Circumventing Resistance within the Ewing Sarcoma Microenvironment by Anti-MCAM Chimeric Antigen Receptor Modified Ex-vivo Expanded Natural Killer Cells Combinatorial Therapy

Pediatric patients with recurrent metastatic Ewing sarcoma (ES) have a dismal 5-year survival of < 30% largely secondary to treatment resistance in the tumor microenvironment (TME). Novel therapeutic approaches are desperately needed and represent an unmet need. Here, we developed a chimeric antigen receptor (CAR) expressing natural killer (NK) cell targeting melanoma cell adhesion molecule (MCAM) by electroporation of CAR mRNA into ex-vivo expanded NK cells.

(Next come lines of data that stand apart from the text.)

(** C8.  [setView] throws when it is given null for the coordinates.
    Given anything else it returns, and changes the view only.  Latitude
    and longitude are the numbers read from the coordinates, moved into
    [-90, 90] and [-180, 180]; the zoom is the number read from the zoom
    argument, moved into the zoom bounds of the map and then limited by
    the map, which rounds it to a whole zoom level and moves it into the
    bounds again; where no number is read they are 69.6456737, 18.9501558
    and 13, limited in the same way, whatever the view was before.  So
    latitude 999, longitude -200 and zoom 50 give 90, -180 and the
    greatest zoom of the map when that is below 50; the zoom 5.5 gives 6,
    and no zoom gives 13, when the zoom bounds allow them. *)
Theorem setView_sanitizes rt argument zoomLevel g :
  let lo := Leaflet.minZoom (GeoMap.map g) in
  let hi := Leaflet.maxZoom (GeoMap.map g) in
  (argument = CoordinatesValue VNull ->
   exists msg, GeoMap.setView rt argument zoomLevel g = Thrown msg) /\
  (forall coordinates, readFrom argument coordinates ->
   exists g',
    GeoMap.setView rt argument zoomLevel g = Returned g' /\
    GeoMap.waypoints g' = GeoMap.waypoints g /\
    GeoMap.miniMapVisible g' = GeoMap.miniMapVisible g /\
    sameFrame (GeoMap.map g') (GeoMap.map g) /\
    Leaflet.lat (GeoMap.getCoordinates g') =
      sanitized rt (coordLatitude coordinates) (Fin 69.6456737) (ofZ (-90)) (ofZ 90) /\
    Leaflet.lng (GeoMap.getCoordinates g') =
      sanitized rt (coordLongitude coordinates) (Fin 18.9501558) (ofZ (-180)) (ofZ 180) /\
    GeoMap.getZoomLevel g' =
      Leaflet.limitZoom (GeoMap.map g) (sanitized rt zoomLevel (ofZ 13) lo hi) /\
    within (Leaflet.lat (GeoMap.getCoordinates g')) (ofZ (-90)) (ofZ 90) /\
    within (Leaflet.lng (GeoMap.getCoordinates g')) (ofZ (-180)) (ofZ 180) /\
    (isNaN hi = false -> lt hi lo = false -> within (GeoMap.getZoomLevel g') lo hi) /\
    (forall r, validNumber rt zoomLevel = Some r -> isNaN hi = false ->
       within r lo hi -> mathRound r = r -> GeoMap.getZoomLevel g' = r) /\
    (validNumber rt (coordLatitude coordinates) = None ->
       Leaflet.lat (GeoMap.getCoordinates g') = Fin 69.6456737) /\
    (validNumber rt (coordLongitude coordinates) = None ->
       Leaflet.lng (GeoMap.getCoordinates g') = Fin 18.9501558) /\
    (validNumber rt zoomLevel = None ->
       GeoMap.getZoomLevel g' = Leaflet.limitZoom (GeoMap.map g) (ofZ 13) /\
       (isNaN hi = false -> lt hi (ofZ 13) = false -> GeoMap.getZoomLevel g' = ofZ 13)) /\
    (coordLatitude coordinates = VNum (ofZ 999) ->
       Leaflet.lat (GeoMap.getCoordinates g') = ofZ 90) /\
    (coordLongitude coordinates = VNum (ofZ (-200)) ->
       Leaflet.lng (GeoMap.getCoordinates g') = ofZ (-180)) /\
    (zoomLevel = VNum (ofZ 50) -> gt (ofZ 50) hi = true -> lt hi lo = false ->
       mathRound hi = hi -> GeoMap.getZoomLevel g' = hi) /\
    (zoomLevel = VNum (Fin 5.5) -> isNaN hi = false -> gt (Fin 5.5) hi = false ->
       lt hi (ofZ 6) = false -> GeoMap.getZoomLevel g' = ofZ 6)).
Proof.
  intros lo hi. split.
  { intros ->. now eexists. }
  intros coordinates Hread.
  assert (Hset : GeoMap.setView rt argument zoomLevel g =
                 GeoMap.setView rt (CoordinatesObject coordinates) zoomLevel g).
  { destruct argument as [given|v]; cbn in Hread.
    - now subst.
    - destruct Hread as [Hv ->]. destruct v; try reflexivity. now destruct Hv. }
  rewrite Hset, GeoMap_setView_returns. eexists. split; [reflexivity|].
  cbn [GeoMap.waypoints GeoMap.miniMapVisible GeoMap.withMap GeoMap.map GeoMap.getCoordinates
       GeoMap.getZoomLevel Leaflet.withView Leaflet.center Leaflet.zoom Leaflet.lat Leaflet.lng].
  fold lo hi.
  assert (Hnum : isNaN hi = false -> isNaN (sanitized rt zoomLevel (ofZ 13) lo hi) = false).
  { intros Hhi. now apply sanitized_not_NaN. }
  split; [reflexivity|]. split; [reflexivity|]. split; [apply sameFrame_withView|].
  split; [reflexivity|]. split; [reflexivity|]. split; [reflexivity|].
  split; [apply sanitized_within; (reflexivity || now repeat split)|].
  split; [apply sanitized_within; (reflexivity || now repeat split)|].
  split.
  { intros Hhi Hord. apply limitZoom_within; auto. }
  split.
  { intros r Hv Hhi Hw Hr. unfold sanitized. rewrite Hv, (clampNumber_id _ _ _ Hw).
    now apply limitZoom_id. }
  unfold sanitized.
  split; [now intros ->|]. split; [now intros ->|].
  split.
  { intros ->. split; [reflexivity|]. intros Hhi H13.
    rewrite (limitZoom_value (GeoMap.map g) (ofZ 13) eq_refl Hhi). cbv zeta.
    change (mathRound (ofZ 13)) with (ofZ 13). fold hi. now rewrite H13. }
  split; [now intros ->|]. split; [now intros ->|].
  split.
  { intros -> H50 Hord Hr. cbn [validNumber isNaN ofZ]. unfold clampNumber.
    change (Fin (inject_Z 50)) with (ofZ 50). change (lt (ofZ 50) lo) with false.
    cbv iota. rewrite H50.
    assert (Hhi : isNaN hi = false) by (now destruct hi).
    rewrite (limitZoom_value (GeoMap.map g) hi Hhi Hhi). cbv zeta. fold lo hi.
    now rewrite Hr, lt_irrefl, Hord. }
  intros -> Hhi H55 H6. cbn [validNumber isNaN]. unfold clampNumber.
  change (lt (Fin 5.5) lo) with false. cbv iota. rewrite H55.
  rewrite (limitZoom_value (GeoMap.map g) (Fin 5.5) eq_refl Hhi). cbv zeta. fold hi.
  change (mathRound (Fin 5.5)) with (ofZ 6). now rewrite H6.
Qed.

Expression of anti-MCAM CAR significantly and specifically enhanced NK cytotoxic activity compared to mock NK cells against MCAMhigh ES cells in vitro, and significantly reduced lung metastasis and extended animal survival in an orthotopic xenograft mouse model of ES. However, anti-MCAM CAR NK cells had minimal effects on decreasing primary tumor growth in vivo. We performed transcriptome profiling in patient-derived xenografts to identify the underlying mechanisms of NK cell resistance in ES TME. Luciferase expressing patient-derived ES A673 cells were orthotopically injected into NSG mice. When the tumors reach the size of 0.5 cm, PBS or ex vivo expanded NK cells were injected via tail vein. Tumors were harvested 24 hr after NK injection and dissected into peripheral and central tumor sections. Total RNA was extracted separately from the NK treated (T) or untreated (U) peripheral (P) or central (C) tumor sections and subjected to bulk RNA-Seq on NovaSeq 6000.